Task objective — Transcribe every line of the records verbatim.

Data entries:
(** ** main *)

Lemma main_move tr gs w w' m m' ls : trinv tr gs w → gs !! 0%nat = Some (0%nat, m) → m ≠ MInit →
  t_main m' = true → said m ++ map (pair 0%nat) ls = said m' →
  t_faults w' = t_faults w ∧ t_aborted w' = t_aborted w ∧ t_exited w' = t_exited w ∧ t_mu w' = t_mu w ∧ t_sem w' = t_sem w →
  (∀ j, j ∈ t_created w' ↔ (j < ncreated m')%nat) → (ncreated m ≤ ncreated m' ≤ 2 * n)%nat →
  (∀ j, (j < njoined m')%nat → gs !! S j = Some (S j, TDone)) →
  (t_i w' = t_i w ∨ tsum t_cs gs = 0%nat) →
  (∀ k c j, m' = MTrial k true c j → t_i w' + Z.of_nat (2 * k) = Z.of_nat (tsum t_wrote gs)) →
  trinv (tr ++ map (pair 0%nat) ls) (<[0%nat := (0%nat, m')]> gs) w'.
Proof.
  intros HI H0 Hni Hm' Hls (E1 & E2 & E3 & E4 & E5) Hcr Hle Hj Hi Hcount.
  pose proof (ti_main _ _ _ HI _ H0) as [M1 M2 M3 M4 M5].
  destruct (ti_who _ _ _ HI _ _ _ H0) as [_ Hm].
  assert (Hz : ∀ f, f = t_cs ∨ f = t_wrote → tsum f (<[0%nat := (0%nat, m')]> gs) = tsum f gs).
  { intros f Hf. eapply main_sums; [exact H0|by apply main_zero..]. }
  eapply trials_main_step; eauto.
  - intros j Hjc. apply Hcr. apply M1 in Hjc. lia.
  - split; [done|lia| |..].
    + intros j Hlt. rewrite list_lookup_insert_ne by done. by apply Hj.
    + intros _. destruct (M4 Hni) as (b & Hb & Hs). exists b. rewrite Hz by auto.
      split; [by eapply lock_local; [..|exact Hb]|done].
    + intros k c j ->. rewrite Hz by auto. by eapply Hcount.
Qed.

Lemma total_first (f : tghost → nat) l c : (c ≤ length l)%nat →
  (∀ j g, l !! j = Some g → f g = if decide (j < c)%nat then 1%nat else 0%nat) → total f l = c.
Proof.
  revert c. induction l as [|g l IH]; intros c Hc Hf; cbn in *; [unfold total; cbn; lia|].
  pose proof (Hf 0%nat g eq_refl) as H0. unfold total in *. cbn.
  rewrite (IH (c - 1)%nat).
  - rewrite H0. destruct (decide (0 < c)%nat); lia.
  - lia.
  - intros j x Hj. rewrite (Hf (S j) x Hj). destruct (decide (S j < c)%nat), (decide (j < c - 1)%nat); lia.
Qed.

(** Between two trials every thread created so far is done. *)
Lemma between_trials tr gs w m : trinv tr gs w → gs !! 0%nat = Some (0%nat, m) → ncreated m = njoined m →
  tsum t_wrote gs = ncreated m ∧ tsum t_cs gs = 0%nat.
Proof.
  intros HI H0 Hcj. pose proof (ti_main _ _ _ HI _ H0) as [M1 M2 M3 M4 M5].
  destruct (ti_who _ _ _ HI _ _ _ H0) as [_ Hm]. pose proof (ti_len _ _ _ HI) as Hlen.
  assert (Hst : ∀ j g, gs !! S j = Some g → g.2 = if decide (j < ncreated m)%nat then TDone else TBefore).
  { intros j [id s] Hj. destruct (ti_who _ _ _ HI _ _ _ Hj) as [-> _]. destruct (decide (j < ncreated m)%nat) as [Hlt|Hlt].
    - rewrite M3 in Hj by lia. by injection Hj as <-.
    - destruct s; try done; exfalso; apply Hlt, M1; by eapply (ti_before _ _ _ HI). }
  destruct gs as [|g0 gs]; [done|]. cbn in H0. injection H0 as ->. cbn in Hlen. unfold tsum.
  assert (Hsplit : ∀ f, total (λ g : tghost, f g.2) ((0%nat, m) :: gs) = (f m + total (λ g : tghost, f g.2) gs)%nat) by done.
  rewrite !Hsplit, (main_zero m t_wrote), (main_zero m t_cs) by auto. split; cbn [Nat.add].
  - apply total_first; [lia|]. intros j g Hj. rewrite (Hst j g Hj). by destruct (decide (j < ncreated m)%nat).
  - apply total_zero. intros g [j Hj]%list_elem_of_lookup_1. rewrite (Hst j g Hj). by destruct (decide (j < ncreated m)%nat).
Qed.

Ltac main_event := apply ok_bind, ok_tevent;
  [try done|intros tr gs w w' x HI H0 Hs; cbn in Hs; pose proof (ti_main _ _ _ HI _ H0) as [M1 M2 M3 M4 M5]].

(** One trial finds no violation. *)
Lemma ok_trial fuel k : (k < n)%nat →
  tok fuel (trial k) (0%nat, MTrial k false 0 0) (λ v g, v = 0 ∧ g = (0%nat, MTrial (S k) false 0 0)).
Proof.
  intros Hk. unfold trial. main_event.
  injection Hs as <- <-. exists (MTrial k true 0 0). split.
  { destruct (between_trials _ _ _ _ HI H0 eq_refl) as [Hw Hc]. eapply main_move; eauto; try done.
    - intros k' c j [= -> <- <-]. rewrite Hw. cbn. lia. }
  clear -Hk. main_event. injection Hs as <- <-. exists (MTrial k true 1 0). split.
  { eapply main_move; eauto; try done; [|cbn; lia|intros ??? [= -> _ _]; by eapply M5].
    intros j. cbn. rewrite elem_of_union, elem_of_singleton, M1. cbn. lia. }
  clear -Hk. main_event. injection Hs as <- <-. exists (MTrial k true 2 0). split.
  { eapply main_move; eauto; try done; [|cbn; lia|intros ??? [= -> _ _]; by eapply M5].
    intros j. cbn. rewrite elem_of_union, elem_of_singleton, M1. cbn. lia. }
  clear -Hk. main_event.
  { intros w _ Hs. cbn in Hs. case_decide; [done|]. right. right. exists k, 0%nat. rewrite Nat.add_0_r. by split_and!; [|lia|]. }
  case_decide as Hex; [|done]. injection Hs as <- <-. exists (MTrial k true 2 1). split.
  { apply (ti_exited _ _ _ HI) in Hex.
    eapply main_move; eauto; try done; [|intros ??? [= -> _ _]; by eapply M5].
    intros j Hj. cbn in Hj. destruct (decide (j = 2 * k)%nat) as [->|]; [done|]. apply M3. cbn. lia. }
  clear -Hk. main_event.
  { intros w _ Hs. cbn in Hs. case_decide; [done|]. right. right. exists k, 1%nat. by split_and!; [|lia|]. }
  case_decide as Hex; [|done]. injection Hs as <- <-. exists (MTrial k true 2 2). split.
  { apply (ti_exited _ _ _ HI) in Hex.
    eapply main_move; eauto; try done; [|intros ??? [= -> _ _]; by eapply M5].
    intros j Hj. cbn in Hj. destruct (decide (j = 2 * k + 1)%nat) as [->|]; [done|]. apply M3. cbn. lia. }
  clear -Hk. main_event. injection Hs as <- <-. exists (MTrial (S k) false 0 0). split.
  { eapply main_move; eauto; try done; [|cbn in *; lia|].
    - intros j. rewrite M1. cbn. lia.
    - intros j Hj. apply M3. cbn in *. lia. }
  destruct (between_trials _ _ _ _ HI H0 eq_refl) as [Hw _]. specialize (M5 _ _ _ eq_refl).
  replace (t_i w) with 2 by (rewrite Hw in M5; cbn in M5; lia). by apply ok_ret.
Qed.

Final answer —
(** ** main *)

Lemma main_move tr gs w w' m m' ls : trinv tr gs w → gs !! 0%nat = Some (0%nat, m) → m ≠ MInit →
  t_main m' = true → said m ++ map (pair 0%nat) ls = said m' →
  t_faults w' = t_faults w ∧ t_aborted w' = t_aborted w ∧ t_exited w' = t_exited w ∧ t_mu w' = t_mu w ∧ t_sem w' = t_sem w →
  (∀ j, j ∈ t_created w' ↔ (j < ncreated m')%nat) → (ncreated m ≤ ncreated m' ≤ 2 * n)%nat →
  (∀ j, (j < njoined m')%nat → gs !! S j = Some (S j, TDone)) →
  (t_i w' = t_i w ∨ tsum t_cs gs = 0%nat) →
  (∀ k c j, m' = MTrial k true c j → t_i w' + Z.of_nat (2 * k) = Z.of_nat (tsum t_wrote gs)) →
  trinv (tr ++ map (pair 0%nat) ls) (<[0%nat := (0%nat, m')]> gs) w'.
Proof.
  intros HI H0 Hni Hm' Hls (E1 & E2 & E3 & E4 & E5) Hcr Hle Hj Hi Hcount.
  pose proof (ti_main _ _ _ HI _ H0) as [M1 M2 M3 M4 M5].
  destruct (ti_who _ _ _ HI _ _ _ H0) as [_ Hm].
  assert (Hz : ∀ f, f = t_cs ∨ f = t_wrote → tsum f (<[0%nat := (0%nat, m')]> gs) = tsum f gs).
  { intros f Hf. eapply main_sums; [exact H0|by apply main_zero..]. }
  eapply trials_main_step; eauto.
  - intros j Hjc. apply Hcr. apply M1 in Hjc. lia.
  - split; [done|lia| |..].
    + intros j Hlt. rewrite list_lookup_insert_ne by done. by apply Hj.
    + intros _. destruct (M4 Hni) as (b & Hb & Hs). exists b. rewrite Hz by auto.
      split; [by eapply lock_local; [..|exact Hb]|done].
    + intros k c j ->. rewrite Hz by auto. by eapply Hcount.
Qed.

Lemma total_first (f : tghost → nat) l c : (c ≤ length l)%nat →
  (∀ j g, l !! j = Some g → f g = if decide (j < c)%nat then 1%nat else 0%nat) → total f l = c.
Proof.
  revert c. induction l as [|g l IH]; intros c Hc Hf; cbn in *; [unfold total; cbn; lia|].
  pose proof (Hf 0%nat g eq_refl) as H0. unfold total in *. cbn.
  rewrite (IH (c - 1)%nat).
  - rewrite H0. destruct (decide (0 < c)%nat); lia.
  - lia.
  - intros j x Hj. rewrite (Hf (S j) x Hj). destruct (decide (S j < c)%nat), (decide (j < c - 1)%nat); lia.
Qed.

(** Between two trials every thread created so far is done. *)
Lemma between_trials tr gs w m : trinv tr gs w → gs !! 0%nat = Some (0%nat, m) → ncreated m = njoined m →
  tsum t_wrote gs = ncreated m ∧ tsum t_cs gs = 0%nat.
Proof.
  intros HI H0 Hcj. pose proof (ti_main _ _ _ HI _ H0) as [M1 M2 M3 M4 M5].
  destruct (ti_who _ _ _ HI _ _ _ H0) as [_ Hm]. pose proof (ti_len _ _ _ HI) as Hlen.
  assert (Hst : ∀ j g, gs !! S j = Some g → g.2 = if decide (j < ncreated m)%nat then TDone else TBefore).
  { intros j [id s] Hj. destruct (ti_who _ _ _ HI _ _ _ Hj) as [-> _]. destruct (decide (j < ncreated m)%nat) as [Hlt|Hlt].
    - rewrite M3 in Hj by lia. by injection Hj as <-.
    - destruct s; try done; exfalso; apply Hlt, M1; by eapply (ti_before _ _ _ HI). }
  destruct gs as [|g0 gs]; [done|]. cbn in H0. injection H0 as ->. cbn in Hlen. unfold tsum.
  assert (Hsplit : ∀ f, total (λ g : tghost, f g.2) ((0%nat, m) :: gs) = (f m + total (λ g : tghost, f g.2) gs)%nat) by done.
  rewrite !Hsplit, (main_zero m t_wrote), (main_zero m t_cs) by auto. split; cbn [Nat.add].
  - apply total_first; [lia|]. intros j g Hj. rewrite (Hst j g Hj). by destruct (decide (j < ncreated m)%nat).
  - apply total_zero. intros g [j Hj]%list_elem_of_lookup_1. rewrite (Hst j g Hj). by destruct (decide (j < ncreated m)%nat).
Qed.

Ltac main_event := apply ok_bind, ok_tevent;
  [try done|intros tr gs w w' x HI H0 Hs; cbn in Hs; pose proof (ti_main _ _ _ HI _ H0) as [M1 M2 M3 M4 M5]].

(** One trial finds no violation. *)
Lemma ok_trial fuel k : (k < n)%nat →
  tok fuel (trial k) (0%nat, MTrial k false 0 0) (λ v g, v = 0 ∧ g = (0%nat, MTrial (S k) false 0 0)).
Proof.
  intros Hk. unfold trial. main_event.
  injection Hs as <- <-. exists (MTrial k true 0 0). split.
  { destruct (between_trials _ _ _ _ HI H0 eq_refl) as [Hw Hc]. eapply main_move; eauto; try done.
    - intros k' c j [= -> <- <-]. rewrite Hw. cbn. lia. }
  clear -Hk. main_event. injection Hs as <- <-. exists (MTrial k true 1 0). split.
  { eapply main_move; eauto; try done; [|cbn; lia|intros ??? [= -> _ _]; by eapply M5].
    intros j. cbn. rewrite elem_of_union, elem_of_singleton, M1. cbn. lia. }
  clear -Hk. main_event. injection Hs as <- <-. exists (MTrial k true 2 0). split.
  { eapply main_move; eauto; try done; [|cbn; lia|intros ??? [= -> _ _]; by eapply M5].
    intros j. cbn. rewrite elem_of_union, elem_of_singleton, M1. cbn. lia. }
  clear -Hk. main_event.
  { intros w _ Hs. cbn in Hs. case_decide; [done|]. right. right. exists k, 0%nat. rewrite Nat.add_0_r. by split_and!; [|lia|]. }
  case_decide as Hex; [|done]. injection Hs as <- <-. exists (MTrial k true 2 1). split.
  { apply (ti_exited _ _ _ HI) in Hex.
    eapply main_move; eauto; try done; [|intros ??? [= -> _ _]; by eapply M5].
    intros j Hj. cbn in Hj. destruct (decide (j = 2 * k)%nat) as [->|]; [done|]. apply M3. cbn. lia. }
  clear -Hk. main_event.
  { intros w _ Hs. cbn in Hs. case_decide; [done|]. right. right. exists k, 1%nat. by split_and!; [|lia|]. }
  case_decide as Hex; [|done]. injection Hs as <- <-. exists (MTrial k true 2 2). split.
  { apply (ti_exited _ _ _ HI) in Hex.
    eapply main_move; eauto; try done; [|intros ??? [= -> _ _]; by eapply M5].
    intros j Hj. cbn in Hj. destruct (decide (j = 2 * k + 1)%nat) as [->|]; [done|]. apply M3. cbn. lia. }
  clear -Hk. main_event. injection Hs as <- <-. exists (MTrial (S k) false 0 0). split.
  { eapply main_move; eauto; try done; [|cbn in *; lia|].
    - intros j. rewrite M1. cbn. lia.
    - intros j Hj. apply M3. cbn in *. lia. }
  destruct (between_trials _ _ _ _ HI H0 eq_refl) as [Hw _]. specialize (M5 _ _ _ eq_refl).
  replace (t_i w) with 2 by (rewrite Hw in M5; cbn in M5; lia). by apply ok_ret.
Qed.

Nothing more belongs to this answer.